[Start of Attachment]

(* ===== verification/AgentSettings.v ===== *)
(** * Settings on the agent ([agent/settings_manager.go]; [loadUnifiedSettings],
    [mapIntoStruct], [structToMap], [applyFeaturesSettingsEffects] and the [/settings]
    handler of [agent/main.go]; [handleHeartbeatSettings] of [agent/upload_worker.go]).

    The server's snapshot is kept in memory by the settings manager and in the
    configuration store; local settings are JSON objects in the store. Reads of the
    manager are calls too, since a heartbeat may replace the snapshot between two of
    them. *)
From S2P Require Import Prelude GoStrings GoTime Effects RangeParser Settings OverrideMap SettingsCodec SettingsResolver.

Open Scope string_scope.

(** ** Data *)

(** [agent.SettingsSnapshot] of a heartbeat: the sections are [None] for JSON null. *)
Record SettingsSnapshot := {
  Version : string;
  Snapshot_SchemaVersion : string;
  UpdatedAt : Time;
  Snapshot_ManagedSections : option (list string);
  Snapshot_Settings : Settings;
}.

Record serverManagedSettings := {
  M_Version : string;
  M_SchemaVersion : string;
  M_UpdatedAt : Time;
  M_ManagedSections : list string;
  M_Settings : Settings;
}.

(** The body of a request to [/settings], already decoded. *)
Record SettingsRequest := {
  Req_Discovery : option jobj;
  Req_SNMP : option jobj;
  Req_Features : option jobj;
  Req_Spooler : option jobj;
  Req_Logging : option jobj;
  Req_Web : option jobj;
  Req_Reset : bool;
}.

Inductive Reply :=
| InvalidJSON
| Conflict (locked_keys : list string)
| Reset (defaults : Settings)
| RangesRejected (err : string)
| RangesInvalid (res : ParseResult)
| SaveFailed (err : string)
| Saved (current : Settings)
| Hangs.

(** What a change of settings does to the running agent. *)
Inductive Effect :=
| StopDiscovery
| DiscoveryEffects (disc : jobj)
| SetEpsonRemoteMode (enabled : bool)
| RestartSpooler (s : SpoolerSettings)
| SetLogging (l : LoggingSettings).

(** ** Decoding into a struct that has values ([mapIntoStruct])

    The decoder reports the type error of a field after it has decoded the others,
    and the error is dropped. *)

Definition store_field {A} (one : jval -> option (option A)) (old : A) (vals : list jval) : A :=
  fold_left (fun acc v => match one v with Some (Some a) => a | _ => acc end) vals old.

Section Decode.
Context `{GoUnicode} `{GoFloatText}.

Definition store_bool (m : jobj) (name : string) (old : bool) : bool :=
  store_field one_bool old (field_values [m] name).
Definition store_str (m : jobj) (name old : string) : string :=
  store_field one_str old (field_values [m] name).
Definition store_int (m : jobj) (name : string) (old : Z) : Z :=
  store_field one_int old (field_values [m] name).

Definition into_discovery (m : jobj) (d : DiscoverySettings) : DiscoverySettings :=
  {| SubnetScan := store_bool m "subnet_scan" (SubnetScan d);
     ManualRanges := store_bool m "manual_ranges" (ManualRanges d);
     RangesText := store_str m "ranges_text" (RangesText d);
     DetectedSubnet := store_str m "detected_subnet" (DetectedSubnet d);
     IPScanningEnabled := store_bool m "ip_scanning_enabled" (IPScanningEnabled d);
     Concurrency := store_int m "concurrency" (Concurrency d);
     ARPEnabled := store_bool m "arp_enabled" (ARPEnabled d);
     ICMPEnabled := store_bool m "icmp_enabled" (ICMPEnabled d);
     TCPEnabled := store_bool m "tcp_enabled" (TCPEnabled d);
     SNMPEnabled := store_bool m "snmp_enabled" (SNMPEnabled d);
     MDNSEnabled := store_bool m "mdns_enabled" (MDNSEnabled d);
     AutoDiscoverEnabled := store_bool m "auto_discover_enabled" (AutoDiscoverEnabled d);
     AutosaveDiscoveredDevices :=
       store_bool m "autosave_discovered_devices" (AutosaveDiscoveredDevices d);
     ShowDiscoverButtonAnyway :=
       store_bool m "show_discover_button_anyway" (ShowDiscoverButtonAnyway d);
     ShowDiscoveredDevicesAnyway :=
       store_bool m "show_discovered_devices_anyway" (ShowDiscoveredDevicesAnyway d);
     PassiveDiscoveryEnabled := store_bool m "passive_discovery_enabled" (PassiveDiscoveryEnabled d);
     AutoDiscoverLiveMDNS := store_bool m "auto_discover_live_mdns" (AutoDiscoverLiveMDNS d);
     AutoDiscoverLiveWSD := store_bool m "auto_discover_live_wsd" (AutoDiscoverLiveWSD d);
     AutoDiscoverLiveSSDP := store_bool m "auto_discover_live_ssdp" (AutoDiscoverLiveSSDP d);
     AutoDiscoverLiveSNMPTrap :=
       store_bool m "auto_discover_live_snmptrap" (AutoDiscoverLiveSNMPTrap d);
     AutoDiscoverLiveLLMNR := store_bool m "auto_discover_live_llmnr" (AutoDiscoverLiveLLMNR d);
     MetricsRescanEnabled := store_bool m "metrics_rescan_enabled" (MetricsRescanEnabled d);
     MetricsRescanIntervalMinutes :=
       store_int m "metrics_rescan_interval_minutes" (MetricsRescanIntervalMinutes d);
     MetricsRescanIntervalSeconds :=
       store_int m "metrics_rescan_interval_seconds" (MetricsRescanIntervalSeconds d) |}.

Definition into_snmp (m : jobj) (s : SNMPSettings) : SNMPSettings :=
  {| SNMP_Version := store_str m "version" (SNMP_Version s);
     Community := store_str m "community" (Community s);
     TimeoutMS := store_int m "timeout_ms" (TimeoutMS s);
     Retries := store_int m "retries" (Retries s);
     SecurityLevel := store_str m "security_level" (SecurityLevel s);
     Username := store_str m "username" (Username s);
     AuthProtocol := store_str m "auth_protocol" (AuthProtocol s);
     AuthPassword := store_str m "auth_password" (AuthPassword s);
     PrivProtocol := store_str m "priv_protocol" (PrivProtocol s);
     PrivPassword := store_str m "priv_password" (PrivPassword s);
     ContextName := store_str m "context_name" (ContextName s) |}.

Definition into_features (m : jobj) (f : FeaturesSettings) : FeaturesSettings :=
  {| EpsonRemoteModeEnabled := store_bool m "epson_remote_mode_enabled" (EpsonRemoteModeEnabled f);
     CredentialsEnabled := store_bool m "credentials_enabled" (CredentialsEnabled f);
     AssetIDRegex := store_str m "asset_id_regex" (AssetIDRegex f) |}.

Definition into_spooler (m : jobj) (s : SpoolerSettings) : SpoolerSettings :=
  {| Spooler_Enabled := store_bool m "enabled" (Spooler_Enabled s);
     PollIntervalSeconds := store_int m "poll_interval_seconds" (PollIntervalSeconds s);
     IncludeNetworkPrinters := store_bool m "include_network_printers" (IncludeNetworkPrinters s);
     IncludeVirtualPrinters := store_bool m "include_virtual_printers" (IncludeVirtualPrinters s) |}.

Definition into_logging (m : jobj) (l : LoggingSettings) : LoggingSettings :=
  {| Level := store_str m "level" (Level l);
     DumpParseDebug := store_bool m "dump_parse_debug" (DumpParseDebug l) |}.

Definition into_web (m : jobj) (w : WebSettings) : WebSettings :=
  {| EnableHTTP := store_bool m "enable_http" (EnableHTTP w);
     EnableHTTPS := store_bool m "enable_https" (EnableHTTPS w);
     HTTPPort := store_str m "http_port" (HTTPPort w);
     HTTPSPort := store_str m "https_port" (HTTPSPort w);
     RedirectHTTPToHTTPS := store_bool m "redirect_http_to_https" (RedirectHTTPToHTTPS w);
     CustomCertPath := store_str m "custom_cert_path" (CustomCertPath w);
     CustomKeyPath := store_str m "custom_key_path" (CustomKeyPath w) |}.

(** [if raw, ok := m[name].(map[string]interface{}); ok { mapIntoStruct(raw, &x) }] *)
Definition object_at (m : option jobj) (name : string) : option jobj :=
  match m ≫= (.!! name) with Some (JObj o) => Some o | _ => None end.
Definition overlay {A} (into : jobj -> A -> A) (raw : option jobj) (x : A) : A :=
  match raw with Some m => into m x | None => x end.

End Decode.

(** [structToMap(updated)] without the two fields that are kept elsewhere. *)
Definition discovery_map (d : DiscoverySettings) : jobj :=
  delete "detected_subnet" (delete "ranges_text" (list_to_map (discovery_entries d))).

(** ** Helpers on settings *)

Definition with_ranges (text : option string) (d : DiscoverySettings) : DiscoverySettings :=
  match text with
  | None => d
  | Some t =>
      {| SubnetScan := SubnetScan d; ManualRanges := ManualRanges d; RangesText := t;
         DetectedSubnet := DetectedSubnet d; IPScanningEnabled := IPScanningEnabled d;
         Concurrency := Concurrency d; ARPEnabled := ARPEnabled d; ICMPEnabled := ICMPEnabled d;
         TCPEnabled := TCPEnabled d; SNMPEnabled := SNMPEnabled d; MDNSEnabled := MDNSEnabled d;
         AutoDiscoverEnabled := AutoDiscoverEnabled d;
         AutosaveDiscoveredDevices := AutosaveDiscoveredDevices d;
         ShowDiscoverButtonAnyway := ShowDiscoverButtonAnyway d;
         ShowDiscoveredDevicesAnyway := ShowDiscoveredDevicesAnyway d;
         PassiveDiscoveryEnabled := PassiveDiscoveryEnabled d;
         AutoDiscoverLiveMDNS := AutoDiscoverLiveMDNS d; AutoDiscoverLiveWSD := AutoDiscoverLiveWSD d;
         AutoDiscoverLiveSSDP := AutoDiscoverLiveSSDP d;
         AutoDiscoverLiveSNMPTrap := AutoDiscoverLiveSNMPTrap d;
         AutoDiscoverLiveLLMNR := AutoDiscoverLiveLLMNR d;
         MetricsRescanEnabled := MetricsRescanEnabled d;
         MetricsRescanIntervalMinutes := MetricsRescanIntervalMinutes d;
         MetricsRescanIntervalSeconds := MetricsRescanIntervalSeconds d |}
  end.

Definition with_subnet (subnet : option string) (d : DiscoverySettings) : DiscoverySettings :=
  match subnet with
  | None => d
  | Some t =>
      {| SubnetScan := SubnetScan d; ManualRanges := ManualRanges d; RangesText := RangesText d;
         DetectedSubnet := t; IPScanningEnabled := IPScanningEnabled d;
         Concurrency := Concurrency d; ARPEnabled := ARPEnabled d; ICMPEnabled := ICMPEnabled d;
         TCPEnabled := TCPEnabled d; SNMPEnabled := SNMPEnabled d; MDNSEnabled := MDNSEnabled d;
         AutoDiscoverEnabled := AutoDiscoverEnabled d;
         AutosaveDiscoveredDevices := AutosaveDiscoveredDevices d;
         ShowDiscoverButtonAnyway := ShowDiscoverButtonAnyway d;
         ShowDiscoveredDevicesAnyway := ShowDiscoveredDevicesAnyway d;
         PassiveDiscoveryEnabled := PassiveDiscoveryEnabled d;
         AutoDiscoverLiveMDNS := AutoDiscoverLiveMDNS d; AutoDiscoverLiveWSD := AutoDiscoverLiveWSD d;
         AutoDiscoverLiveSSDP := AutoDiscoverLiveSSDP d;
         AutoDiscoverLiveSNMPTrap := AutoDiscoverLiveSNMPTrap d;
         AutoDiscoverLiveLLMNR := AutoDiscoverLiveLLMNR d;
         MetricsRescanEnabled := MetricsRescanEnabled d;
         MetricsRescanIntervalMinutes := MetricsRescanIntervalMinutes d;
         MetricsRescanIntervalSeconds := MetricsRescanIntervalSeconds d |}
  end.

Definition with_features (f : FeaturesSettings) (s : Settings) : Settings :=
  {| Discovery := Discovery s; SNMP := SNMP s; Features := f; Spooler := Spooler s;
     Logging := Logging s; Web := Web s |}.

Definition with_discovery (d : DiscoverySettings) (s : Settings) : Settings :=
  {| Discovery := d; SNMP := SNMP s; Features := Features s; Spooler := Spooler s;
     Logging := Logging s; Web := Web s |}.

[End of Attachment]

Task to complete: Within the material above, extract exactly the lines that start at the line containing "(current : Settings)" and stop after the line containing "The decoder reports", and only those.

Answer space:
| Saved (current : Settings)
| Hangs.

(** What a change of settings does to the running agent. *)
Inductive Effect :=
| StopDiscovery
| DiscoveryEffects (disc : jobj)
| SetEpsonRemoteMode (enabled : bool)
| RestartSpooler (s : SpoolerSettings)
| SetLogging (l : LoggingSettings).

(** ** Decoding into a struct that has values ([mapIntoStruct])

    The decoder reports the type error of a field after it has decoded the others,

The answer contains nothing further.